The Carlsbad Desalination Plant is the result of a 30-year, public-private partnership between the plant’s developer and owner, Poseidon Water, and the Water Authority for the production of up to 56,000 acre-feet of water per year – enough to meet the needs of approximately 400,000 people. It is a major component of the Water Authority’s multi-decade strategy to diversify the region’s water supply portfolio.

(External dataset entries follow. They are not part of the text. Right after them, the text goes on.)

(** * A shallow embedding of [keycloak_api_client/api_client.py]

    The client is a sequence of blocking request/response wrappers around
    the Keycloak admin REST API.  The embedding keeps the shape of the
    Python source:

    - decoded JSON bodies are values of [JSON]; Python's [None] is the
      decoded JSON [null], so an "optional dict" is a [JSON] that may be
      [JNull];
    - the only mutable field of the instance, [admin_user_access_token],
      lives in the state that every method threads, next to the list of
      the HTTP requests issued so far;
    - exceptions are the error half of the result of a method;
    - the remote side is a function from the requests seen so far and the
      current request to a response, so that a server may answer the same
      request differently over time.

    JSON numbers are integers here.  The transport delivers a response to
    every request; its body need not be JSON, in which case decoding it
    raises. *)

From Stdlib Require Import String Ascii List ZArith Bool Lia.
Import ListNotations.
Local Open Scope list_scope.
Local Open Scope string_scope.

(** ** Decoded JSON and the Python operations the client applies to it *)

#[warnings="-register-all"]
Inductive JSON : Type :=
| JNull
| JBool (b : bool)
| JNum (z : Z)
| JString (s : string)
| JArray (items : list JSON)
| JObject (fields : list (string * JSON)).

(** Python's exceptions, as far as the client can meet them. *)
Inductive exn : Type :=
| KeycloakApiClientException (msg : string)
| KeyError (key : string)
| TypeError
| ValueError
| JSONDecodeError.

Inductive result (A : Type) : Type :=
| Ok (a : A)
| Raise (e : exn).
Arguments Ok {A} a.
Arguments Raise {A} e.

Fixpoint assoc {V : Type} (k : string) (kvs : list (string * V)) : option V :=
  match kvs with
  | [] => None
  | (k', v) :: rest => if String.eqb k' k then Some v else assoc k rest
  end.

(** [bool(x)]: [None], [False], [0], the empty string, list and dict are
    false, everything else is true. *)
Definition py_truthy (j : JSON) : bool :=
  match j with
  | JNull => false
  | JBool b => b
  | JNum z => negb (Z.eqb z 0)
  | JString s => negb (String.eqb s "")
  | JArray l => match l with [] => false | _ => true end
  | JObject kvs => match kvs with [] => false | _ => true end
  end.

(** [x[key]] with a [str] key: only a dict accepts it. *)
Definition py_getitem (j : JSON) (key : string) : result JSON :=
  match j with
  | JObject kvs =>
      match assoc key kvs with
      | Some v => Ok v
      | None => Raise (KeyError key)
      end
  | _ => Raise TypeError
  end.

Fixpoint chars (s : string) : list JSON :=
  match s with
  | EmptyString => []
  | String c rest => JString (String c EmptyString) :: chars rest
  end.

(** [len(x)]. *)
Definition py_len (j : JSON) : result nat :=
  match j with
  | JArray l => Ok (List.length l)
  | JObject kvs => Ok (List.length kvs)
  | JString s => Ok (String.length s)
  | _ => Raise TypeError
  end.

(** [for item in x]: a list yields its items, a dict its keys, a string
    its characters. *)
Definition py_iter (j : JSON) : result (list JSON) :=
  match j with
  | JArray l => Ok l
  | JObject kvs => Ok (map (fun kv => JString (fst kv)) kvs)
  | JString s => Ok (chars s)
  | _ => Raise TypeError
  end.

(** [x == s] for a [str] [s]. *)
Definition py_eq_str (j : JSON) (s : string) : bool :=
  match j with
  | JString s' => String.eqb s' s
  | _ => false
  end.

(** Dict keys: only scalars hash; [True == 1] and [False == 0]. *)
Definition py_hashable (j : JSON) : bool :=
  match j with
  | JArray _ | JObject _ => false
  | _ => true
  end.

Definition py_key_eqb (a b : JSON) : bool :=
  match a, b with
  | JNull, JNull => true
  | JBool x, JBool y => Bool.eqb x y
  | JNum x, JNum y => Z.eqb x y
  | JString x, JString y => String.eqb x y
  | JBool x, JNum y | JNum y, JBool x => Z.eqb y (if x then 1 else 0)
  | _, _ => false
  end.

(** A Python dict with scalar keys, in insertion order. *)
Definition pydict : Type := list (JSON * JSON).

Fixpoint dict_set (k v : JSON) (d : pydict) : pydict :=
  match d with
  | [] => [(k, v)]
  | (k', v') :: rest =>
      if py_key_eqb k' k then (k', v) :: rest else (k', v') :: dict_set k v rest
  end.

(** [s in d] for a [str] [s]. *)
Definition dict_contains (s : string) (d : pydict) : bool :=
  existsb (fun kv => py_eq_str (fst kv) s) d.

(** ** HTTP requests and responses, as [requests] shows them *)

Inductive Method : Type := GET | POST | PUT.

Inductive Body : Type :=
| NoBody
| FormData (fields : list (string * JSON))
| JsonData (payload : JSON).

Record Request : Type := mkRequest {
  method : Method;
  url : string;
  data : Body;
  headers : list (string * string)
}.

Record Response : Type := mkResponse {
  status_code : Z;
  json_body : option JSON;   (* the body read as JSON, [None] when it is none *)
  response_headers : list (string * string)
}.

(** [response.json()]: the decoded body, or the error of decoding it. *)
Definition json (r : Response) : result JSON :=
  match json_body r with
  | Some j => Ok j
  | None => Raise JSONDecodeError
  end.

(** [Response.ok]: [raise_for_status] raises exactly for 400..599. *)
Definition ok (r : Response) : bool :=
  negb (Z.leb 400 (status_code r) && Z.ltb (status_code r) 600).

Definition NOT_FOUND : Z := 404.

Definition lower_ascii (c : ascii) : ascii :=
  let n := nat_of_ascii c in
  if Nat.leb 65 n && Nat.leb n 90 then ascii_of_nat (n + 32) else c.

Fixpoint lower (s : string) : string :=
  match s with
  | EmptyString => EmptyString
  | String c rest => String (lower_ascii c) (lower rest)
  end.

(** [response.headers[name]]: the header dict ignores case, and looks the
    lowered name up. *)
Fixpoint header_get (name : string) (hs : list (string * string)) : result string :=
  match hs with
  | [] => Raise (KeyError (lower name))
  | (k, v) :: rest =>
      if String.eqb (lower k) (lower name) then Ok v else header_get name rest
  end.

(** [s.split('/')[-1]]: what follows the last ['/']. *)
Fixpoint last_segment_from (acc s : string) : string :=
  match s with
  | EmptyString => acc
  | String c rest =>
      if Ascii.eqb c "/"%char then last_segment_from EmptyString rest
      else last_segment_from (acc ++ String c EmptyString) rest
  end.

Definition last_segment (s : string) : string := last_segment_from EmptyString s.

(** ** Data classes

    [data_classes.py] and [factories.py] are not part of the sources at
    hand; the fields are those the client reads. *)

(** Modelled from the spec: a federated identity link is a provider name
    (the key of the link), a remote user id and a remote user name.  The
    last two are passed to the JSON body untouched. *)
Record KeycloakFederatedIdentity : Type := mkIdentity {
  provider_name : string;
  user_id : JSON;
  user_name : JSON
}.

(** Modelled from the spec: the token pair returned by the token exchange. *)
Record KeycloakTokens : Type := mkTokens {
  access_token : JSON;
  refresh_token : JSON
}.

The $1 billion desalination project includes three main components: the desalination plant adjacent to NRG Energy’s Encina Power Station on Agua Hedionda Lagoon; a 10-mile pipeline that connects to the Water Authority’s regional distribution system; and upgrades to Water Authority facilities for distributing desalinated seawater throughout the region.
“This was a historic undertaking, and the plant’s first-year operation was a great success,” said Poseidon Water CEO Carlos Riva. “Seawater desalination is a viable option for coastal communities seeking to secure new, fresh water supplies. We have proven that it can be done, and are proud to mark this anniversary with our project partners at the Water Authority, IDE Technologies, Stonepeak Infrastructure Partners and Kiewit-Shea Desalination.”
Poseidon Water is a private company that partners with public agencies to deliver water infrastructure projects. The company’s primary focus is developing large-scale reverse osmosis seawater desalination plants. Poseidon is developing a second seawater desalination facility in Huntington Beach, Calif., that is in the final phase of the permitting process.
The Carlsbad plant uses reverse osmosis to produce a highly reliable supply, day-in and day-out, regardless of weather or climate conditions, and it is blended with water from other sources for regional distribution. It costs about a half-cent to produce a gallon of drinking water at the plant. Desalinated water costs typical homeowners in the region about an additional $5 per month, in line with the low end of projections when the project was approved in late 2012.
Since the drought of 1987-92, the Water Authority has transformed the region’s water supply mix through a long-term strategy to diversify its water supplies and enhance regional water infrastructure. Elements of the strategy include:
- Implementing the nation’s largest agriculture-to-urban water conservation and transfer agreement with the Imperial Irrigation District;
- Securing additional long-term, highly reliable Colorado River water supplies through canal-lining projects in the Imperial Valley;
- Assisting local member agencies in developing their own local water sources; and
- Helping reduce regional per capita potable water use by nearly 40 percent between 1990 and 2015 through legislation, education, incentives and other measures to promote conservation and water-use efficiency.
The strategy has worked so well that the San Diego region has sufficient water supplies to meet normal water demands after five years of drought, and it passed the state’s water supply “stress test” that assumes the drought will continue another three years.
Starting in the early 1990s, the Water Authority began investigating the potential for a desalination project along the county’s coastline. It identified the Carlsbad site as one of the most likely locations because of the existing seawater intake and discharge infrastructure used by the Encina Power Station and its location relative to the Water Authority’s distribution system. Poseidon Water spearheaded efforts to develop the Carlsbad site starting in the late 1990s.